■ Problem ■
Among the entries that follow, the required portion opens with the line containing "NoDup (sepoch fst" and closes with the line containing "unfold sepoch. rewrite". Give that portion again exactly, and nothing else.

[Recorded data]

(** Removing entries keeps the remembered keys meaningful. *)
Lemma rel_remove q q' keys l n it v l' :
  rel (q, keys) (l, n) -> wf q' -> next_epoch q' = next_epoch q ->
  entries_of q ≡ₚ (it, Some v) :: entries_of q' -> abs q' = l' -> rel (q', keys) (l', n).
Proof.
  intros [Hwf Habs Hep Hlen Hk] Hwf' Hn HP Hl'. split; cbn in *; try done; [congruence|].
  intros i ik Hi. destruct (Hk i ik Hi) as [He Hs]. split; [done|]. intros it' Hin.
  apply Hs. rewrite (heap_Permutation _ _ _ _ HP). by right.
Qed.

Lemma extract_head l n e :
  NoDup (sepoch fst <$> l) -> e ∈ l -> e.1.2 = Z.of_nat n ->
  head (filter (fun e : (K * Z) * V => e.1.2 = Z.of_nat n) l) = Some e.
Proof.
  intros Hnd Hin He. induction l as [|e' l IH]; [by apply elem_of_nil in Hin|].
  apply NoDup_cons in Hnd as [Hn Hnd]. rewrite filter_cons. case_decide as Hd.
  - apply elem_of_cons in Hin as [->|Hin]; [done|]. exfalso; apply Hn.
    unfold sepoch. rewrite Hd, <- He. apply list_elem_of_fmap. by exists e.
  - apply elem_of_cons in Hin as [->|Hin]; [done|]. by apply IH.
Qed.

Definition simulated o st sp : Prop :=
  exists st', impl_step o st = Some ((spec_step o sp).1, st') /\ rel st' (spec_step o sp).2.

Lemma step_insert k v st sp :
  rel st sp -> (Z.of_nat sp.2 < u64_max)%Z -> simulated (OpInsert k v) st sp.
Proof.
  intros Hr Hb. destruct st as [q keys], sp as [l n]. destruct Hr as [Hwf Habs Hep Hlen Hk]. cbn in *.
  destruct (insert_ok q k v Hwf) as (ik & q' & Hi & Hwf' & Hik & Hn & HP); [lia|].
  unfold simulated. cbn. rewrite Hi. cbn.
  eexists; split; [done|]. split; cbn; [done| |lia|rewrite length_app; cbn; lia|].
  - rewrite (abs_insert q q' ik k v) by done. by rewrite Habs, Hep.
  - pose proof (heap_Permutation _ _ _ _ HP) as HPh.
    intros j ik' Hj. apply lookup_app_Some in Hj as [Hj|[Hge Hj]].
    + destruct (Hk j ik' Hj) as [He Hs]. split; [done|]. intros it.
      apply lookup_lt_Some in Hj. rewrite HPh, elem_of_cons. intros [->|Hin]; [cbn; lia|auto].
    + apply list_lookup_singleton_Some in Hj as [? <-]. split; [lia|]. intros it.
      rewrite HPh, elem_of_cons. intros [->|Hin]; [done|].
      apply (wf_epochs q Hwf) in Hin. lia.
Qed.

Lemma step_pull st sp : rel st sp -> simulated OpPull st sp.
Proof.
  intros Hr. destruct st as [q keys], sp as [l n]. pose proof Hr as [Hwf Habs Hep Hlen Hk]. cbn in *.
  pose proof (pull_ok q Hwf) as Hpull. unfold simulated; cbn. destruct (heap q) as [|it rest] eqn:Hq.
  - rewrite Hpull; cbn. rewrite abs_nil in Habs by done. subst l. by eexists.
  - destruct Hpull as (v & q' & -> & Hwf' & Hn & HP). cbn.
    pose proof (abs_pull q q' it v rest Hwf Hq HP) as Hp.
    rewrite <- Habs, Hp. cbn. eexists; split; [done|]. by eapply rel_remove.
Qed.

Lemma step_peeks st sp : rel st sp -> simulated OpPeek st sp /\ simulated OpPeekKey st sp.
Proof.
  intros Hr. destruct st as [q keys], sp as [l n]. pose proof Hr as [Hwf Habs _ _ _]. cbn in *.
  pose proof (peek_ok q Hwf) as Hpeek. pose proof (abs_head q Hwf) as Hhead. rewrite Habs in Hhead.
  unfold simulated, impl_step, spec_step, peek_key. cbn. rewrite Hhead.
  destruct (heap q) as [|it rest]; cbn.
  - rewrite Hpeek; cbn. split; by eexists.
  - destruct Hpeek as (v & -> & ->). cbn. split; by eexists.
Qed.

■ Solved problem ■
  NoDup (sepoch fst <$> l) -> e ∈ l -> e.1.2 = Z.of_nat n ->
  head (filter (fun e : (K * Z) * V => e.1.2 = Z.of_nat n) l) = Some e.
Proof.
  intros Hnd Hin He. induction l as [|e' l IH]; [by apply elem_of_nil in Hin|].
  apply NoDup_cons in Hnd as [Hn Hnd]. rewrite filter_cons. case_decide as Hd.
  - apply elem_of_cons in Hin as [->|Hin]; [done|]. exfalso; apply Hn.
    unfold sepoch. rewrite Hd, <- He. apply list_elem_of_fmap. by exists e.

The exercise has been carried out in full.